(** An index is stored under some key exactly when a vertex with that
    index has two active groups. *)
Lemma contributes_overlapping vgs vs m z :
  scan vgs vs [] = Some m ->
  (exists k, contributes vgs vs k z)
  <-> exists v, v ∈ vs /\ v_index v = z /\ overlapping v.
Proof.
  intros Hs. split.
  - intros (k & v & names & Hv & Hn & Hk & Hz). exists v.
    repeat split; auto. apply (vertex_pairs_nonempty _ _ _ Hn). eauto.
  - intros (v & Hv & Hz & Ho).
    destruct (scan_active_names _ _ _ _ _ Hs Hv) as [names Hn].
    destruct (proj2 (vertex_pairs_nonempty _ _ _ Hn) Ho) as [k Hk].
    exists k, v, names. auto.
Qed.

Lemma decoded_make_item (k : string * string) (s : gset Z) (b : bool) :
  decoded (set_selected b (make_item (k, s))) = s.
Proof.
  rewrite (decoded_render _ (Py.sorted_int s)).
  - apply set_eq. intros z. now rewrite elem_of_list_to_set, sorted_int_elem_of.
  - now destruct k.
Qed.

(** With every entry of a fresh table ticked, the selection collects the
    indices of all its sets. *)
Lemma all_ticked_indices (m : overlaps) (z : Z) :
  z ∈ indices (collect (set_selected true <$> (make_item <$> m)))
  <-> exists k, member m k z.
Proof.
  rewrite collect_indices, elem_of_union_list. split.
  - intros (X & HX & Hz).
    apply list_elem_of_fmap in HX as (it & -> & Hit).
    apply list_elem_of_fmap in Hit as (it' & -> & Hit').
    apply list_elem_of_fmap in Hit' as ([k s] & -> & Hin).
    cbn [selected set_selected] in Hz. rewrite decoded_make_item in Hz.
    exists k, s. auto.
  - intros (k & s & Hin & Hz). exists s. split; [|exact Hz].
    apply list_elem_of_fmap. exists (set_selected true (make_item (k, s))).
    cbn [selected set_selected]. rewrite decoded_make_item. split; [reflexivity|].
    apply list_elem_of_fmap. exists (make_item (k, s)). split; [reflexivity|].
    apply list_elem_of_fmap. eauto.
Qed.

End Outcomes.

Section Pipeline.

Lemma table_empty_iff vgs vs (m : overlaps) :
  scan vgs vs [] = Some m ->
  (m = [] <-> Forall (fun v => ~ overlapping v) vs).
Proof.
  intros Hs. destruct (scan_table _ _ _ Hs) as (_ & Hne & Hmem). split.
  - intros ->. apply Forall_forall. intros v Hv Ho.
    destruct (proj2 (contributes_overlapping _ _ _ (v_index v) Hs)) as [k Hk];
      [eauto|].
    apply Hmem in Hk. now apply member_nil in Hk.
  - intros Hall. destruct m as [|[k s] m]; [reflexivity|]. exfalso.
    apply Forall_cons in Hne as [Hs0 _]. simpl in Hs0.
    destruct (set_choose_L s Hs0) as [z Hz].
    assert (Hc : exists k, contributes vgs vs k z).
    { exists k. apply Hmem. exists s. split; [apply list_elem_of_here|exact Hz]. }
    apply (contributes_overlapping _ _ _ _ Hs) in Hc as (v & Hv & _ & Ho).
    rewrite Forall_forall in Hall. exact (Hall v Hv Ho).
Qed.

Lemma make_items_unticked (m : overlaps) :
  Forall (fun it => selected it = false) (make_item <$> m).
Proof.
  apply Forall_forall. intros it (e & -> & _)%list_elem_of_fmap.
  apply make_item_selected.
Qed.

Lemma select_unticked ctx obj :
  active_object ctx = Some obj ->
  obj_type obj = "MESH" ->
  Forall (fun it => selected it = false) (vertex_overlap_list ctx) ->
  select_overlap_vertices ctx
  = {| context := ctx; status := CANCELLED;
       reports :=
         [(WARNING,
           match vertex_overlap_list ctx with
           | [] => msg_no_overlaps
           | _ => msg_nothing_selected
           end)];
       log := [] |}.
Proof.
  intros Ha Ht Hall. unfold select_overlap_vertices.
  rewrite (proj2 (validate_inl ctx "MESH" obj) (conj Ha Ht)).
  destruct (vertex_overlap_list ctx) as [|it l]; [reflexivity|].
  now rewrite (collect_none_selected _ Hall).
Qed.

(** X4.  Analyse, tick every entry, select: the selection finishes
    exactly when some vertex of the mesh has two active groups, and then a
    face ends selected if and only if its loop holds the index of such a
    vertex. *)
Theorem select_all_overlapping_faces ctx obj :
  active_object ctx = Some obj ->
  status (check_vertex_overlaps ctx) = FINISHED ->
  (status (select_overlap_vertices
             (context (select_all_overlaps
                         (context (check_vertex_overlaps ctx))))) = FINISHED
   <-> exists v, v ∈ vertices obj /\ overlapping v)
  /\ (status (select_overlap_vertices
                (context (select_all_overlaps
                            (context (check_vertex_overlaps ctx))))) = FINISHED ->
      exists obj',
        active_object
          (context (select_overlap_vertices
                      (context (select_all_overlaps
                                  (context (check_vertex_overlaps ctx))))))
        = Some obj'
        /\ forall i f, faces obj !! i = Some f ->
             exists f',
               faces obj' !! i = Some f'
               /\ f_verts f' = f_verts f
               /\ (f_select f' = true
                   <-> exists v, v ∈ vertices obj /\ overlapping v
                                 /\ v_index v ∈ f_verts f)).
Proof.
  intros Ha Hf.
  destruct (check_finished ctx Hf) as (obj0 & m & Ha0 & Ht & _ & Hs & Hl).
  rewrite Ha in Ha0. inversion Ha0; subst obj0. clear Ha0.
  set (c2 := context (select_all_overlaps (context (check_vertex_overlaps ctx)))).
  assert (Ha2 : active_object c2 = Some obj).
  { subst c2. cbn [select_all_overlaps context set_overlap_list active_object].
    now rewrite check_keeps_object. }
  assert (Hl2 : vertex_overlap_list c2 = set_selected true <$> (make_item <$> m)).
  { subst c2.
    cbn [select_all_overlaps context set_overlap_list vertex_overlap_list].
    now rewrite Hl. }
  assert (Hix : forall z, z ∈ indices (collect (vertex_overlap_list c2))
                  <-> exists v, v ∈ vertices obj /\ v_index v = z /\ overlapping v).
  { intros z. rewrite Hl2, all_ticked_indices.
    rewrite <- (contributes_overlapping _ _ _ z Hs).
    destruct (scan_table _ _ _ Hs) as (_ & _ & Hmem).
    split; intros [k Hk]; exists k; now apply Hmem. }
  destruct (select_outcome c2 obj Ha2 Ht) as [Hcancel Hfin].
  destruct (decide (indices (collect (vertex_overlap_list c2)) = ∅)) as [He|Hne].
  - destruct (Hcancel He) as [Hst _]. split.
    + split; [congruence|]. intros (v & Hv & Ho). exfalso.
      assert (Hz : v_index v ∈ indices (collect (vertex_overlap_list c2)))
        by (apply Hix; eauto).
      rewrite He in Hz. now apply not_elem_of_empty in Hz.
    + congruence.
  - rewrite (Hfin Hne). cbv zeta. cbn [status context active_object]. split.
    + split; [|reflexivity]. intros _.
      destruct (set_choose_L _ Hne) as [z Hz].
      apply Hix in Hz as (v & Hv & _ & Ho). eauto.
    + intros _. eexists. split; [reflexivity|]. cbn [faces]. intros i f Hi.
      destruct (selection_lookup (indices (collect (vertex_overlap_list c2)))
                  _ i f Hi) as (f' & Hf' & Hv & _ & Hsel).
      exists f'. split; [exact Hf'|]. split; [exact Hv|].
      rewrite Hsel, touches_spec. split.
      * intros (z & Hz & Hzi). apply Hix in Hzi as (v & Hv' & <- & Ho). eauto.
      * intros (v & Hv' & Ho & Hz). exists (v_index v). split; [exact Hz|].
        apply Hix. eauto.
Qed.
......
=== TASK GOAL ===
Show the lines of the entries that include the string "congruence", copying each in full.

=== ANSWER ===
    + split; [congruence|]. intros (v & Hv & Ho). exfalso.
    + congruence.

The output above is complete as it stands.